▸ **Exercise instructions**: Please keep to the lines below from the one with "intros Hf. revert" through the one with "Lemma pairs_ok_alter x", and restate them word for word, ends included.

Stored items
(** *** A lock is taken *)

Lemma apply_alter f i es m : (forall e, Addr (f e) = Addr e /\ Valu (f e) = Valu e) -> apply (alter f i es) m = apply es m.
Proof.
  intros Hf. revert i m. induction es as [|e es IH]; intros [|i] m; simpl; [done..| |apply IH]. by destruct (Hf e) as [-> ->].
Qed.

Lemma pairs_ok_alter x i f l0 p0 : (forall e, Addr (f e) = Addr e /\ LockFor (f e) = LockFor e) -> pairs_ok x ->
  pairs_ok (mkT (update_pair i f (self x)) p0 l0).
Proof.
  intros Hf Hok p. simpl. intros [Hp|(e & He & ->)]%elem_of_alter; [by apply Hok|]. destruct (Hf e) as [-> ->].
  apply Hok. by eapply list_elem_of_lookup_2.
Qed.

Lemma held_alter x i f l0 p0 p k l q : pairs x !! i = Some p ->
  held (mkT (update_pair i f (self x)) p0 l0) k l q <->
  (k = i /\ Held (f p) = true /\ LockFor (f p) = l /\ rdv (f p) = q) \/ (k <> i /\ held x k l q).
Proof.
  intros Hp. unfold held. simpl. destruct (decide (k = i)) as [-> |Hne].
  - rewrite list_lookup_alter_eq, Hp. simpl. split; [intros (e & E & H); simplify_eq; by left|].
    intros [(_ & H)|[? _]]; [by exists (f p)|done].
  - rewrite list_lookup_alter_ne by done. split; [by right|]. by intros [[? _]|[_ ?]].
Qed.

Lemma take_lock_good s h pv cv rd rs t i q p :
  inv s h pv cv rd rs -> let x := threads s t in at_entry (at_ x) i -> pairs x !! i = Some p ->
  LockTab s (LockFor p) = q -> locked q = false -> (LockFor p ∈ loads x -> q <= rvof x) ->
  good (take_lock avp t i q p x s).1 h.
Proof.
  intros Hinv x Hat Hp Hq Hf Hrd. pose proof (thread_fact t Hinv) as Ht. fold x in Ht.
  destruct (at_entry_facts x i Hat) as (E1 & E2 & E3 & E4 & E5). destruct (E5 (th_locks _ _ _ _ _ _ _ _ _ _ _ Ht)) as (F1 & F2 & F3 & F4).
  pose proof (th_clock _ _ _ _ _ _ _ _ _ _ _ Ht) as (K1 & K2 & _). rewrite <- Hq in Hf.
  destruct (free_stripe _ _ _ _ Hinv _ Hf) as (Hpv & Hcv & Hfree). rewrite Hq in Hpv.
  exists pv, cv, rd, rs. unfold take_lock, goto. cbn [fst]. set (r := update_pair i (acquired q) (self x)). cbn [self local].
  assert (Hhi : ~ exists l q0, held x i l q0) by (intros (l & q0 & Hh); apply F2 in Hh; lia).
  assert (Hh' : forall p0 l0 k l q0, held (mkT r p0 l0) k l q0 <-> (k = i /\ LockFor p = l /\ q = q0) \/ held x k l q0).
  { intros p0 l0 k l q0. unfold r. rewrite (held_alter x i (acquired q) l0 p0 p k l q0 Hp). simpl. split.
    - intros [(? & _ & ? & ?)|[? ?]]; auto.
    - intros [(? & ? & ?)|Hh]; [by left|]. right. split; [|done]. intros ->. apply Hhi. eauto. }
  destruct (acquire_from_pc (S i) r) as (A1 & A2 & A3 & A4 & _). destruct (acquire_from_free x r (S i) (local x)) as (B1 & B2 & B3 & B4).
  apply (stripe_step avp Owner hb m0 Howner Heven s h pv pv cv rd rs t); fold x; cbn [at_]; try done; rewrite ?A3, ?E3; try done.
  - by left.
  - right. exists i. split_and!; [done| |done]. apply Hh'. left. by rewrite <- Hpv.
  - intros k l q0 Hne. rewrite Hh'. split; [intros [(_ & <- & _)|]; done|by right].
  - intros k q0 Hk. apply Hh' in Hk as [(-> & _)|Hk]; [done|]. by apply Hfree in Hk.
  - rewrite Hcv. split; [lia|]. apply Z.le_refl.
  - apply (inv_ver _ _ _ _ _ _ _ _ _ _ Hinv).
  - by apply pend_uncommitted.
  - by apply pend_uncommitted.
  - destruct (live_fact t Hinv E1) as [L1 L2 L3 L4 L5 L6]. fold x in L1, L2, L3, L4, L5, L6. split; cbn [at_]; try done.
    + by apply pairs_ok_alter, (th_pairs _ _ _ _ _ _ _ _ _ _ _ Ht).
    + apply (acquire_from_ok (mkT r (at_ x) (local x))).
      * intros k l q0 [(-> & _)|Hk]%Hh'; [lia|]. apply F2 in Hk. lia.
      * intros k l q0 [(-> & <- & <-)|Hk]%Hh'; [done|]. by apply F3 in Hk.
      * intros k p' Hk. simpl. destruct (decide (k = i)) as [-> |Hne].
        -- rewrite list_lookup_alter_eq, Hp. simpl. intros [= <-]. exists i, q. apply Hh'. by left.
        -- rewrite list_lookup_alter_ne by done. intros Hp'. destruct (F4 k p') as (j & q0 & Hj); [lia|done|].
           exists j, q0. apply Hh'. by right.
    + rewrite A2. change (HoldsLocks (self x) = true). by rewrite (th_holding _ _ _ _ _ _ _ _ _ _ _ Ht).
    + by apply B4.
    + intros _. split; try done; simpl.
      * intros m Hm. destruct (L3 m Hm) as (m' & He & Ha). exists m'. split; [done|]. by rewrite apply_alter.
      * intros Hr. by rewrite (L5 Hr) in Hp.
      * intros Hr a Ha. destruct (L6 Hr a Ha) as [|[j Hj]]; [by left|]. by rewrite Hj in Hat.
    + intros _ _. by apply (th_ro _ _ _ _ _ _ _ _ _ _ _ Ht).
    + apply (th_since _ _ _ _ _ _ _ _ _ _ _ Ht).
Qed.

▸ **Answer below**:
  intros Hf. revert i m. induction es as [|e es IH]; intros [|i] m; simpl; [done..| |apply IH]. by destruct (Hf e) as [-> ->].
Qed.

Lemma pairs_ok_alter x i f l0 p0 : (forall e, Addr (f e) = Addr e /\ LockFor (f e) = LockFor e) -> pairs_ok x ->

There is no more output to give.